Lemma snake_never_empty_witness :
  reachable Scenario.beforeFood
  /\ Scenario.beforeFood.(snake) <> []
  /\ newHeadOf Scenario.beforeFood = Some {| x := 21; y := 10 |}.
Proof.
  split; [exact reachable_beforeFood|].
  destruct (proj2 (proj2 snake_never_empty) Scenario.beforeFood
              reachable_beforeFood) as (Hne & head & rest & Hs & Hh).
  split; [exact Hne|]. rewrite Hh.
  injection Hs as <- _. reflexivity.
Defined.

(** C4, as the specification states it, fails.  In the first game the snake
    moves right along the top row with a turn upwards buffered; the tick
    runs into the wall, and the direction after it is UP, not the pre-tick
    RIGHT, while snake, food, score and level are as before. *)
Lemma collision_tick_changes_direction :
  reachable Scenario.beforeWall
  /\ collision Scenario.beforeWall
  /\ gameTick Scenario.beforeWall [] = Some (Scenario.afterWall, [])
  /\ Scenario.afterWall.(status) = GAME_OVER
  /\ Scenario.afterWall.(snake) = Scenario.beforeWall.(snake)
  /\ Scenario.afterWall.(food) = Scenario.beforeWall.(food)
  /\ Scenario.afterWall.(score) = Scenario.beforeWall.(score)
  /\ Scenario.afterWall.(level) = Scenario.beforeWall.(level)
  /\ Scenario.beforeWall.(direction) = RIGHT
  /\ Scenario.afterWall.(direction) = UP
  /\ Scenario.afterWall.(direction) <> Scenario.beforeWall.(direction).
Proof.
  split; [exact reachable_beforeWall|].
  split; [exact collision_beforeWall|].
  split; [exact tick_beforeWall|].
  repeat split; discriminate.
Qed.

Lemma run_towardsLevelTwo :
  run Scenario.towardsLevelTwo initialState Scenario.drawsLevelTwo
  = Some (Scenario.atLevelTwo, []).
Proof. vm_compute. reflexivity. Qed.

Lemma reachable_atLevelTwo : reachable Scenario.atLevelTwo.
Proof. exact (run_reachable _ _ _ _ _ reachable_initial run_towardsLevelTwo). Qed.

Lemma step_atLevelTwo :
  step (Tick 6) Scenario.atLevelTwo [] = Some (Scenario.overTheFood, []).
Proof. vm_compute. reflexivity. Qed.

(** C2 fails in the game that [Scenario.towardsLevelTwo] plays.  The render
    of the tick that raises the level to 2 starts two intervals, 6 in the
    effect on [level] and 7 in the effect of the game loop, and only 7, and
    later 8, is ever cleared.  Interval 6 keeps calling the [gameTick] that
    holds the food position (22,10) of that render.  When it fires with the
    head at (22,10) and the food at (23,10), the new head is the pre-tick
    food position and there is no collision, but the tick compares the new
    head with (22,10): the snake moves onto the food and keeps its nine
    segments, the score stays 60, and the food stays where it is, under the
    head. *)
Theorem leaked_tick_steps_over_food :
  run Scenario.towardsLevelTwo initialState Scenario.drawsLevelTwo
  = Some (Scenario.atLevelTwo, [])
  /\ reachable Scenario.atLevelTwo
  /\ Scenario.atLevelTwo.(status) = PLAYING
  /\ leaked (mkInterval 6 240
               (mkClosure {| x := 22; y := 10 |} 50 2 0 Scenario.board))
       Scenario.atLevelTwo
  /\ newHeadOf Scenario.atLevelTwo = Some Scenario.atLevelTwo.(food)
  /\ ~ collision Scenario.atLevelTwo
  /\ step (Tick 6) Scenario.atLevelTwo [] = Some (Scenario.overTheFood, [])
  /\ Scenario.overTheFood.(status) = PLAYING
  /\ length Scenario.atLevelTwo.(snake) = 9%nat
  /\ length Scenario.overTheFood.(snake) = 9%nat
  /\ Scenario.overTheFood.(score) = Scenario.atLevelTwo.(score)
  /\ Scenario.overTheFood.(food) = Scenario.atLevelTwo.(food)
  /\ hd_error Scenario.overTheFood.(snake) = Some Scenario.overTheFood.(food).
Proof.
  split; [exact run_towardsLevelTwo|].
  split; [exact reachable_atLevelTwo|].
  split; [reflexivity|].
  split; [split; [left; reflexivity | split; [discriminate | reflexivity]]|].
  split; [reflexivity|].
  split.
  { apply (no_collision_by_computation _ {| x := 22; y := 10 |}
             (Scenario.row 10 [21; 20; 19; 18; 17; 16; 15; 14]));
      reflexivity. }
  split; [exact step_atLevelTwo|].
  repeat split.
Qed.

End AppFacts.

(* ===================================================================== *)
(** ** Further properties of the simulation controller *)
(* ===================================================================== *)

Section ShapeFacts.
Import Types App Shape.
Local Open Scope Z_scope.

(** Inversion of a returned tick, whatever its closure. *)
Ltac tickOf_inversion c s tape H :=
  let Hs := fresh "Hsnake" in
  let Ht := fresh "Htick" in
  let Hc := fresh "Hcollision" in
  let Hf := fresh "Hfree" in
  let nh := fresh "newHead" in
  let Hnh := fresh "HnewHead" in
  let Hfd := fresh "Hfood" in
  destruct (gameTickOf_cases c s tape)
    as [Hs Ht | Hc Ht | nh Hnh Hf Hfd Ht | nh Hnh Hf Hfd Ht];
  rewrite Ht in H;
  [ | | | destruct (generateFood (capturedBoardSize c) (nh :: snake s) tape)
            as [[? ?]|] eqn:?; [|discriminate H] ];
  apply some_pair_inj in H; destruct H as [<- <-].

(** *** Lists of segments *)

Lemma In_removelast {A : Type} (a : A) (l : list A) :
  In a (removelast l) -> In a l.
Proof.
  induction l as [|b l IH]; [intros []|].
  destruct l as [|c l]; [intros []|].
  intros [<-|Hin]; [now left | right; now apply IH].
Qed.

Lemma NoDup_removelast {A : Type} (l : list A) :
  NoDup l -> NoDup (removelast l).
Proof.
  induction 1 as [|a l Hnotin Hnodup IH]; [constructor|].
  destruct l as [|b l]; [constructor|].
  change (removelast (a :: b :: l)) with (a :: removelast (b :: l)).
  constructor; [|exact IH].
  intros Hin. apply Hnotin. now apply In_removelast.
Qed.

Lemma connected_removelast (l : list Point) :
  connected l -> connected (removelast l).
Proof.
  induction l as [|a l IH]; [trivial|].
  destruct l as [|b l]; [trivial|].
  intros [Hab Hrest].
  change (removelast (a :: b :: l)) with (a :: removelast (b :: l)).
  destruct l as [|c l]; [exact I|].
  change (removelast (b :: c :: l)) with (b :: removelast (c :: l)) in *.
  split; [exact Hab | now apply IH].
Qed.

Lemma adjacent_moveHead (d : Direction) (p : Point) : adjacent (moveHead d p) p.
Proof. unfold adjacent. destruct d, p as [px py]; simpl; lia. Qed.

Lemma moveHead_injective (d d' : Direction) (p : Point) :
  moveHead d p = moveHead d' p -> d = d'.
Proof.
  destruct p as [px py], d, d'; simpl; intros H;
    try reflexivity; injection H; intros; lia.
Qed.

Lemma moveHead_opposite (d : Direction) (p : Point) :
  moveHead (opposite d) (moveHead d p) = p.
Proof. destruct p as [px py], d; simpl; f_equal; lia. Qed.

(** *** One tick *)

(** X1. On a tick without collision the new head is the old head moved by
    exactly one cell along the buffered direction, it lies inside the grid,
    and the body follows: the new snake is the new head in front of the old
    snake, whole when the food is eaten and without its last segment
    otherwise. *)
Theorem tick_moves_one_cell (s : State) (tape : list float)
    (head : Point) (rest : list Point) :
  s.(snake) = head :: rest ->
  ~ collision s ->
  afterTick s tape (fun s' =>
    exists newHead,
      newHead = moveHead s.(nextDirectionRef) head
      /\ adjacent newHead head
      /\ inGrid s' newHead
      /\ (eatsFood s -> s'.(snake) = newHead :: head :: rest)
      /\ (~ eatsFood s -> s'.(snake) = newHead :: removelast (head :: rest))).
Proof.
  intros Hsnake Hfree. apply afterTick_intro. intros s' tape' H.
  assert (Hnh : newHeadOf s = Some (moveHead s.(nextDirectionRef) head))
    by (unfold newHeadOf; now rewrite Hsnake).
  assert (Hin : inGrid s (moveHead s.(nextDirectionRef) head)).
  { pose proof (collision_decide s head rest Hsnake) as Hdec.
    destruct (hitsWall s (moveHead (nextDirectionRef s) head)) eqn:Hwall.
    - elim Hfree. apply Hdec. reflexivity.
    - unfold hitsWall in Hwall. unfold inGrid.
      rewrite !orb_false_iff, !Z.ltb_ge, !Z.geb_leb, !Z.leb_gt in Hwall. lia. }
  exists (moveHead s.(nextDirectionRef) head).
  split; [reflexivity|]. split; [apply adjacent_moveHead|].
  destruct (gameTick_cases s tape)
    as [Hs Ht | Hc Ht | nh Hnh' Hf Hfd Ht | nh Hnh' Hf Hfd Ht];
    try congruence; rewrite Ht in H.
  - apply some_pair_inj in H. destruct H as [<- <-].
    assert (nh = moveHead s.(nextDirectionRef) head) by congruence. subst nh.
    split; [exact Hin|]. split.
    + intros [Hhead _]. congruence.
    + intros _. cbn [snake setSnake]. rewrite Hsnake. reflexivity.
  - destruct (generateFood _ _ tape) as [[newFood tape1]|]; [|discriminate].
    apply some_pair_inj in H. destruct H as [<- <-].
    assert (Hnh2 : nh = moveHead s.(nextDirectionRef) head) by congruence.
    split.
    { unfold inGrid, gridCountX, gridCountY, grown in *.
      destruct (Z.rem _ 50 =? 0); exact Hin. }
    split.
    + intros _. unfold grown. cbn [snake setSnake]. now rewrite Hsnake, Hnh2.
    + intros Hno. elim Hno. split; [congruence | exact Hfree].
Qed.

Lemma tick_moves_one_cell_witness :
  Scenario.beforeFood.(snake)
  = {| x := 20; y := 10 |} :: [ {| x := 19; y := 10 |}; {| x := 18; y := 10 |} ]
  /\ ~ collision Scenario.beforeFood
  /\ Scenario.afterFood.(snake)
     = {| x := 21; y := 10 |}
       :: {| x := 20; y := 10 |} :: [ {| x := 19; y := 10 |}; {| x := 18; y := 10 |} ].
Proof.
  split; [reflexivity|]. split; [exact (proj2 eatsFood_beforeFood)|].
  pose proof (tick_moves_one_cell Scenario.beforeFood [0; 0]%float
                {| x := 20; y := 10 |}
                [ {| x := 19; y := 10 |}; {| x := 18; y := 10 |} ]
                eq_refl (proj2 eatsFood_beforeFood)) as H.
  unfold afterTick in H. rewrite tick_beforeFood in H.
  destruct H as (newHead & -> & _ & _ & Heat & _).
  exact (Heat eatsFood_beforeFood).
Defined.

(** *** The score history *)

Lemma sliceLast_length {A : Type} (n : nat) (l : list A) :
  length (JS.sliceLast n l) = Nat.min n (length l).
Proof. unfold JS.sliceLast. rewrite length_skipn. lia. Qed.

Lemma sliceLast_snoc {A : Type} (n : nat) (l : list A) (e : A) :
  (1 <= n)%nat -> exists older, JS.sliceLast n (l ++ [e]) = older ++ [e].
Proof.
  intros Hn. unfold JS.sliceLast. rewrite length_app. simpl length.
  exists (skipn (length l + 1 - n) l).
  rewrite skipn_app.
  replace (length l + 1 - n - length l)%nat with 0%nat by lia.
  reflexivity.
Qed.

Lemma consecutiveIds_snoc (first : Z) (h : list ScoreEntry) (e : ScoreEntry) :
  consecutiveIds first h ->
  e.(gameId) = first + Z.of_nat (length h) ->
  consecutiveIds first (h ++ [e]).
Proof.
  revert first. induction h as [|e0 h IH]; intros first Hh He; simpl in *.
  - split; [lia | exact I].
  - destruct Hh as [H0 Hh]. split; [exact H0|].
    apply IH; [exact Hh | lia].
Qed.

Lemma consecutiveIds_skipn (k : nat) (first : Z) (h : list ScoreEntry) :
  consecutiveIds first h ->
  consecutiveIds (first + Z.of_nat k) (skipn k h).
Proof.
  revert first h. induction k as [|k IH]; intros first h Hh.
  - simpl. now replace (first + 0) with first by lia.
  - destruct h as [|e h]; [exact I|].
    destruct Hh as [_ Hh]. simpl skipn.
    replace (first + Z.of_nat (S k)) with (first + 1 + Z.of_nat k) by lia.
    now apply IH.
Qed.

^^^^

YOUR ASSIGNMENT: Reproduce the entries above exactly, but only the lines between the line holding "Proof. destruct p" and the line holding "newHead = moveHead", inclusive.

EXERCISE RESULT:
Proof. destruct p as [px py], d; simpl; f_equal; lia. Qed.

(** *** One tick *)

(** X1. On a tick without collision the new head is the old head moved by
    exactly one cell along the buffered direction, it lies inside the grid,
    and the body follows: the new snake is the new head in front of the old
    snake, whole when the food is eaten and without its last segment
    otherwise. *)
Theorem tick_moves_one_cell (s : State) (tape : list float)
    (head : Point) (rest : list Point) :
  s.(snake) = head :: rest ->
  ~ collision s ->
  afterTick s tape (fun s' =>
    exists newHead,
      newHead = moveHead s.(nextDirectionRef) head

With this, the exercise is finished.